● Work instructions: Scan the records for "Instance" and copy each line that contains it.
=== Records provided ===
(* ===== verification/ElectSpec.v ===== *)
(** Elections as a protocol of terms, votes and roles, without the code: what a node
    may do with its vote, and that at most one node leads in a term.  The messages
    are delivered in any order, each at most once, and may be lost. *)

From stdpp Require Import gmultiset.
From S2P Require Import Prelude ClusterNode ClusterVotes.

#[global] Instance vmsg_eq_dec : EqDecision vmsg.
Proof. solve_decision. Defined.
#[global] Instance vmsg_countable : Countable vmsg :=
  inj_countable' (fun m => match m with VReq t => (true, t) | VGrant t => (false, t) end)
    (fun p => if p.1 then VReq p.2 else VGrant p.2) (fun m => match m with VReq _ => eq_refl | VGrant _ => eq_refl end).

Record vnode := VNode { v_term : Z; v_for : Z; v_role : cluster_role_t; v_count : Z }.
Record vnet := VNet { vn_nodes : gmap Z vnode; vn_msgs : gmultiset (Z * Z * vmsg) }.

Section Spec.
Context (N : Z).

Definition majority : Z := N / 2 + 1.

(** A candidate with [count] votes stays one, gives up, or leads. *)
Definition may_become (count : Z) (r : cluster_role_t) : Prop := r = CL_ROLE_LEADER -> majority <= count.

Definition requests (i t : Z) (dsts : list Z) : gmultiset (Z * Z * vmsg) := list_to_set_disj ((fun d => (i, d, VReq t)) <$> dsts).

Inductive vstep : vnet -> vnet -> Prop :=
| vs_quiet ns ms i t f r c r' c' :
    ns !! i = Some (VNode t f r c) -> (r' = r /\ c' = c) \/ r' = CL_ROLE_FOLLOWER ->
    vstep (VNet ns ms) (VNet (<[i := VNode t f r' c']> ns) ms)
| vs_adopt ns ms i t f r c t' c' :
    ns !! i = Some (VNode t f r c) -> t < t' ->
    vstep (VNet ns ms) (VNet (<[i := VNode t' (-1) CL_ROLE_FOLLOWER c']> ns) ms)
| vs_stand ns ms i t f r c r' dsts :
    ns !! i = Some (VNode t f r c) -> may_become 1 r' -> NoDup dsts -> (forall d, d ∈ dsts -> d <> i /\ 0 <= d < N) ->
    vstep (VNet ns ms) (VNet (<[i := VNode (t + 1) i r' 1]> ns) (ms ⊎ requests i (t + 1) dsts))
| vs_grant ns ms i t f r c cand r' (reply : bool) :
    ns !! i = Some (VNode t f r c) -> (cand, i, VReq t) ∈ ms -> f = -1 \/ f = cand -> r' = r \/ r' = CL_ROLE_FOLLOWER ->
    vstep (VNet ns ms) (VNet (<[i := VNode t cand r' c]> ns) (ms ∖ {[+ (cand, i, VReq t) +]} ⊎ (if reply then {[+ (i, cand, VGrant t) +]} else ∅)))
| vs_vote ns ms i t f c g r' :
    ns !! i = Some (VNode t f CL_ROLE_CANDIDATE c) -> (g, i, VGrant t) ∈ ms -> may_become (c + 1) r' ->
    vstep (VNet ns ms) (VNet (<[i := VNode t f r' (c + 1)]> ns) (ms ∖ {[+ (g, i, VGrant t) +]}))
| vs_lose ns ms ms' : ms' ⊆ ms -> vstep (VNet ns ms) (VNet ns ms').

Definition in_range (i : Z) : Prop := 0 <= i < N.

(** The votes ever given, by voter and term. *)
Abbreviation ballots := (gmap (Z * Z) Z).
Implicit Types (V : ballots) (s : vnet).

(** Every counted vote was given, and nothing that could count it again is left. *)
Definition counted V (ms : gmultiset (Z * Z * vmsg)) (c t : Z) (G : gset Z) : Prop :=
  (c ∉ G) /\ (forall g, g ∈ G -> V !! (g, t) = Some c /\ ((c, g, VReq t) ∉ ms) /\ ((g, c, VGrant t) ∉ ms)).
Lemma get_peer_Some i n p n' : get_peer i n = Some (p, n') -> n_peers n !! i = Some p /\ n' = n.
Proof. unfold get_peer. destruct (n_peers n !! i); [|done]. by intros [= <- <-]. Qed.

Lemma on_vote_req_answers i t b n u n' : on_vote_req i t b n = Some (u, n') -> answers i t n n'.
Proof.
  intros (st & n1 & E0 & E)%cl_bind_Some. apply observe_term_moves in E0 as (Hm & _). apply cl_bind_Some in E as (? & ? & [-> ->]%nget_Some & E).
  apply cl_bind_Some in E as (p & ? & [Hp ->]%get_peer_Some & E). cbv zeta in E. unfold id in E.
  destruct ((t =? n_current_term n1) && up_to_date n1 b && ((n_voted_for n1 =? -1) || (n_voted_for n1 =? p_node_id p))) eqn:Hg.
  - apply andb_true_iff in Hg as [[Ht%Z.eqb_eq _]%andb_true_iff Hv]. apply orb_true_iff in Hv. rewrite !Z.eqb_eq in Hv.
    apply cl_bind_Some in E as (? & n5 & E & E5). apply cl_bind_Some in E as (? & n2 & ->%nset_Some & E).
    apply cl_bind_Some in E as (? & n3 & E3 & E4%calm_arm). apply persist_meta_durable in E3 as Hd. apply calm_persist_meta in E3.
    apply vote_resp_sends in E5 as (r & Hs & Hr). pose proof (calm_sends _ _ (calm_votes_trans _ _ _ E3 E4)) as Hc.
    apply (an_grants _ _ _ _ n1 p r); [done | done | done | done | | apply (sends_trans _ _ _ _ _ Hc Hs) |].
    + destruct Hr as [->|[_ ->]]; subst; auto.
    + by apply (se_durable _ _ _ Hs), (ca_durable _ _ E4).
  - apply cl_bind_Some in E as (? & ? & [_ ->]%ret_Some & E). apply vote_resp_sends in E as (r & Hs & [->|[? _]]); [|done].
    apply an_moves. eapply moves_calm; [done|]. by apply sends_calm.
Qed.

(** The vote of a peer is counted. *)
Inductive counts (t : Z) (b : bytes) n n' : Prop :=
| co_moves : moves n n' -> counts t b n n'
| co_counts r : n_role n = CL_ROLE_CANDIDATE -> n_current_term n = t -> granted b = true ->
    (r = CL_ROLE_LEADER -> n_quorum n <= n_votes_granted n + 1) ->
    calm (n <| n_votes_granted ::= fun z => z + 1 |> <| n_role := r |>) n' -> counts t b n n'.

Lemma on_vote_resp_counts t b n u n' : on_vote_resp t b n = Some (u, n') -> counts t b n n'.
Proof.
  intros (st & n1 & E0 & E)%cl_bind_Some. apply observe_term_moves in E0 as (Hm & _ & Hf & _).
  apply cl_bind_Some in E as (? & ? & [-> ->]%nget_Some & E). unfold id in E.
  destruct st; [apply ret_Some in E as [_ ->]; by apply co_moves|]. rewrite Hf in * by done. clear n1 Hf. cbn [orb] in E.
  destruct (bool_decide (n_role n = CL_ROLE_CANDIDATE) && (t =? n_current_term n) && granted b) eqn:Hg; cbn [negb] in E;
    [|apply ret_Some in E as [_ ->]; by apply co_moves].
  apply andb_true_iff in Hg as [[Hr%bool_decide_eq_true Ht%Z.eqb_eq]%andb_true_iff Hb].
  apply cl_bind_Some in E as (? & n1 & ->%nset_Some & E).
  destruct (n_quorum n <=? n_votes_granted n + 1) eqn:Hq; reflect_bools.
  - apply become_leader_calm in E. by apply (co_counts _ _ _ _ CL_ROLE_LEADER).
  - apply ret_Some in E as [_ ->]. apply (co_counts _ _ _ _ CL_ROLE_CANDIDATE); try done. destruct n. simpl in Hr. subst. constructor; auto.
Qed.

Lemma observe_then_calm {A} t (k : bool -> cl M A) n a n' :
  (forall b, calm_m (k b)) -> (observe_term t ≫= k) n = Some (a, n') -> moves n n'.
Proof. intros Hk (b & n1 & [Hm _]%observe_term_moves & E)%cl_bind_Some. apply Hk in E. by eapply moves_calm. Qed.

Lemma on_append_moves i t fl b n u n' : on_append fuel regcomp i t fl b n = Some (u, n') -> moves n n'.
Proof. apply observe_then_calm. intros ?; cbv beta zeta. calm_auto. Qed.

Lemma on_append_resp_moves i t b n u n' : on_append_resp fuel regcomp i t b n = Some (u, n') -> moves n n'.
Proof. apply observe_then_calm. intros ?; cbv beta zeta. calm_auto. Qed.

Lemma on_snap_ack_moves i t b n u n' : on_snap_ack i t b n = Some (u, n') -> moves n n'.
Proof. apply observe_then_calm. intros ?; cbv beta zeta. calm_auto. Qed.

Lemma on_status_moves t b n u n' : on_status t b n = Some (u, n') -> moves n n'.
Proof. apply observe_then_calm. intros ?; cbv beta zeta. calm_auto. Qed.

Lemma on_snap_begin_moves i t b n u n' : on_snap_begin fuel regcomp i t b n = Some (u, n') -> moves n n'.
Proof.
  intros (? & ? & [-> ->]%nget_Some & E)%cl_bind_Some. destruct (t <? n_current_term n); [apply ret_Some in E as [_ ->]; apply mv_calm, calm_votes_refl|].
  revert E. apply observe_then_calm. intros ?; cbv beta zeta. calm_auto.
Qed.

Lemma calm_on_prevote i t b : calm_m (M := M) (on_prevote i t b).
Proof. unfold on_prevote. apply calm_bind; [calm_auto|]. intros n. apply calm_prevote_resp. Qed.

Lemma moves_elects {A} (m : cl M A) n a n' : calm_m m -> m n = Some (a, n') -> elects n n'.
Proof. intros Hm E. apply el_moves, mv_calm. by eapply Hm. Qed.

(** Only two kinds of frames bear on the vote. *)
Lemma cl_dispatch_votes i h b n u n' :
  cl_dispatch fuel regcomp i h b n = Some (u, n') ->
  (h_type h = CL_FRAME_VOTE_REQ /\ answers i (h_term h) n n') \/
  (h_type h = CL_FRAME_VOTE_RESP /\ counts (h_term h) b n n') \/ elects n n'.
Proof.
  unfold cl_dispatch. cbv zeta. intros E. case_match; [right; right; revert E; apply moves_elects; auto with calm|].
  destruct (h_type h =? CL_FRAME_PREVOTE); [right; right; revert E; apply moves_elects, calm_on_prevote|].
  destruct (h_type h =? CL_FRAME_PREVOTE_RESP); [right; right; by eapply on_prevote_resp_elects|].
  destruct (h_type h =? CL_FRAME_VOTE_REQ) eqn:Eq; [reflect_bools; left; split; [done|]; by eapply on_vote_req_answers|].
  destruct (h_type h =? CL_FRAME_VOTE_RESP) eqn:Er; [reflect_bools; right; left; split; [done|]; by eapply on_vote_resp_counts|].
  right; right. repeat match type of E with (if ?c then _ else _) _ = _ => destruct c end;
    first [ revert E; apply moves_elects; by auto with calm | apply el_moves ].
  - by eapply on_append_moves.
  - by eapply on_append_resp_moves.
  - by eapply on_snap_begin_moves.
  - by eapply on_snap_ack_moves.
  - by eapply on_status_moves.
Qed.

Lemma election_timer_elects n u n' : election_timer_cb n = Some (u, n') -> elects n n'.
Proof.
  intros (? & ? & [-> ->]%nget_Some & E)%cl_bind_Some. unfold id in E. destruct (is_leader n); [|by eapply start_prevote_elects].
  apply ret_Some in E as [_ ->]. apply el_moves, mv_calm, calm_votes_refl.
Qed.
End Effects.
===
● Task output:
#[global] Instance vmsg_eq_dec : EqDecision vmsg.
#[global] Instance vmsg_countable : Countable vmsg :=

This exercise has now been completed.